Hiking with Nietzsche is a deeply personal reflection of Nietzsche’s impact on the author, Kaag. The book revolves around two pivotal points in Kaag’s life — as a hyperaware, and extreme, 19 year old philosophy student and secondly as a contemplative father at the age of 36. Not meant to draw you into the deepest chambers of Nietzsche and his work, Kaag weaves his story with Nietzsche’s own. In doing, he brings to life the philosopher’s complex theories in a very demonstrative, clear, and approachable style. Kaag, at 19, went to the same mountains in Switzerland where Nietzsche secluded himself for many years of his life. There, he did as his favorite philosopher did, lived for a month in a spartan frame of mind, pushing his existence to the limit. When he returned at the age of 36 (his current age), he does so one divorce and a second marriage later, with his daughter and wife in tow. The second trip forces him to confront how his current life and resulting happiness is in great contrast to the teachings of Nietzsche.

Nietzsche is well known for his polarizing perspective on the meaning of life, which is that of the Ubermensch (the Uber man). The Ubermensch is the essence of individualism and asceticism — in other words the belief of perfecting the individual, abhorring the herd mentality, and that physical turmoil will lead to psychological transcendence. I can only speak personally, but there is a compelling narrative and/or comfort in Nietzsche’s base theory — that you, as a standalone functional sentient being — can control your destiny and mental wellbeing. Yet there is an equally disturbing narrative, which is that a standalone functional sentient being is made worse by the community. Needless to say, it’s easy to understand what makes him controversial.

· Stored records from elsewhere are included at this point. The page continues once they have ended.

Lemma configure_alias_run (c : config_t) (w : world) :
  print_deps_only (config_option c) = true →
  tox_configure c w =
    (if truthy (print_deps_to (config_option c))
     then inl (ConfigError msg_print_deps_conflict)
     else inr (Config (with_print_deps_to (config_option c) (Some Stdout)) true
                 (map (λ kv, (kv.1, allow_all_externals kv.2)) (envconfigs c))),
     World (files w) (written w) (warned w ++ [msg_print_deps_only_deprecated])).
Proof.
  intros Hd. unfold tox_configure, warn. run_hook. rewrite Hd. cbn.
  destruct (truthy (print_deps_to (config_option c))); cbn; [done|].
  by rewrite orb_true_r.
Qed.

(** X13: the deprecated alias.  With [--print-deps-only] the deprecation
    warning is issued first, in every case; without a sink the sink becomes
    standard output, the sdist step is skipped and every target may call any
    external command; with a sink the configuration error is raised, the
    warning having been issued already.  Neither the file system nor any
    sink is touched. *)
Theorem configure_deprecated_alias (c : config_t) (w : world) :
  print_deps_only (config_option c) = true →
  ∃ r, tox_configure c w =
         (r, World (files w) (written w) (warned w ++ [msg_print_deps_only_deprecated]))
    ∧ (print_deps_to (config_option c) = None →
       ∃ c', r = inr c'
         ∧ print_deps_to (config_option c') = Some Stdout
         ∧ current_env (config_option c') = current_env (config_option c)
         ∧ recreate (config_option c') = recreate (config_option c)
         ∧ skipsdist c' = true
         ∧ Forall (λ kv, whitelist_externals kv.2 = ExtStr "*") (envconfigs c'))
    ∧ (print_deps_to (config_option c) ≠ None →
       r = inl (ConfigError msg_print_deps_conflict)).
Proof.
  intros Hd. rewrite (configure_alias_run c w Hd).
  eexists. split; [reflexivity|]. split.
  - intros Hs. rewrite Hs. cbn [truthy]. eexists. split; [reflexivity|].
    cbn. repeat (split; [done|]). apply Forall_forall.
    intros kv (kv0 & -> & _)%list_elem_of_fmap. done.
  - intros Hs. by destruct (print_deps_to (config_option c)).
Qed.

Lemma configure_deprecated_alias_witness :
  ∃ r, tox_configure (Config (Options false true (Some Stdout) false) false []) w_absent =
         (r, World (files w_absent) [] [msg_print_deps_only_deprecated])
       ∧ r = inl (ConfigError msg_print_deps_conflict).
Proof.
  destruct (configure_deprecated_alias
              (Config (Options false true (Some Stdout) false) false []) w_absent)
    as (r & Hrun & _ & Hconflict); [reflexivity|].
  exists r. split; [exact Hrun|]. apply Hconflict. discriminate.
Defined.

(** X14: what configuration keeps.  Whenever [tox_configure] returns, the
    world is unchanged but for the deprecation warning, the targets are the
    same in number, names and order, each keeps its environment
    directory, interpreter path, base python and version information, and
    the current-env, print-deps-only and recreate options are as given. *)
Theorem configure_keeps_targets (c c' : config_t) (w w' : world) :
  tox_configure c w = (inr c', w') →
  files w' = files w ∧ written w' = written w
  ∧ map fst (envconfigs c') = map fst (envconfigs c)
  ∧ map (λ kv, get_envpython kv.2) (envconfigs c')
    = map (λ kv, get_envpython kv.2) (envconfigs c)
  ∧ map (λ kv, (envdir kv.2, basepython kv.2, python_version_info kv.2)) (envconfigs c')
    = map (λ kv, (envdir kv.2, basepython kv.2, python_version_info kv.2)) (envconfigs c)
  ∧ current_env (config_option c') = current_env (config_option c)
  ∧ print_deps_only (config_option c') = print_deps_only (config_option c)
  ∧ recreate (config_option c') = recreate (config_option c).
Proof.
  intros Hrun.
  assert (Hmap : ∀ {A} (f : envconfig_t → A),
    (∀ e, f (allow_all_externals e) = f e) →
    map (λ kv, f kv.2) (map (λ kv : string * envconfig_t, (kv.1, allow_all_externals kv.2))
                            (envconfigs c))
    = map (λ kv, f kv.2) (envconfigs c)).
  { intros A f Hf. rewrite map_map. apply map_ext. intros kv. simpl. apply Hf. }
  assert (Hfst : map fst (map (λ kv : string * envconfig_t,
                                 (kv.1, allow_all_externals kv.2)) (envconfigs c))
                 = map fst (envconfigs c)).
  { rewrite map_map. by apply map_ext. }
  destruct (print_deps_only (config_option c)) eqn:Hd.
  - rewrite (configure_alias_run c w Hd) in Hrun.
    destruct (truthy (print_deps_to (config_option c))); [done|].
    injection Hrun as <- <-. cbn.
    rewrite Hfst, (Hmap _ get_envpython),
      (Hmap _ (λ e, (envdir e, basepython e, python_version_info e))); done.
  - rewrite (configure_flags_run c w Hd) in Hrun. injection Hrun as <- <-.
    destruct (current_env (config_option c) || truthy (print_deps_to (config_option c)));
      [|by rewrite Hd].
    cbn.
    rewrite Hfst, (Hmap _ get_envpython),
      (Hmap _ (λ e, (envdir e, basepython e, python_version_info e))); by rewrite ?Hd.
Qed.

Kaag’s personal story grabs me far less than his approachable history of Nietzsche, which was the main appeal for me. If you are one to enjoy pondering the meaning of life and to enjoy waxing philosophical with friends, but haven’t yet dived into the density of philosophy books — this is a read-worthy choice. It’s quick, but I didn’t hesitate to slow it down, look up a few concepts, and discuss with people. That’s how I would recommend approaching it — however if you were Nietzsche he would probably scorn me for my lack of individualism.

- Max

— — — — — — — — — — —

Assuming you read Max’s review, which provided a nice explanation of the book’s plot, so let’s dive into my take.

I want to leave a positive review here, but man, I really don’t know about this one. On the one hand, it’s very well-written and it makes Nietzsche readily accessible to the non-philosophers of the world (read: me). A major feat that alone probably makes this a worthy read. In fact, in this 272 page read, I probably learned more about Nietzsche — the man — than I did in a full semester of Modernity Studies in college. The biographical bits of this book were really well-done.

But I could have done without some (or most) of Kaag’s melodramatic descriptions of his hike. His perspective was mostly a relatable and vulnerable one, but I would have enjoyed a much slimmer version of this book, or maybe a book that was the same size but mostly a biography about Nietzsche, less a detailed account of Kaag’s wanderings through the Swiss Peaks. Then again, maybe the descriptions of those hikes and his related insights about his relationship with his wife and daughter are what make this book so accessible. Not sure. I’d go with Max’s review on this one.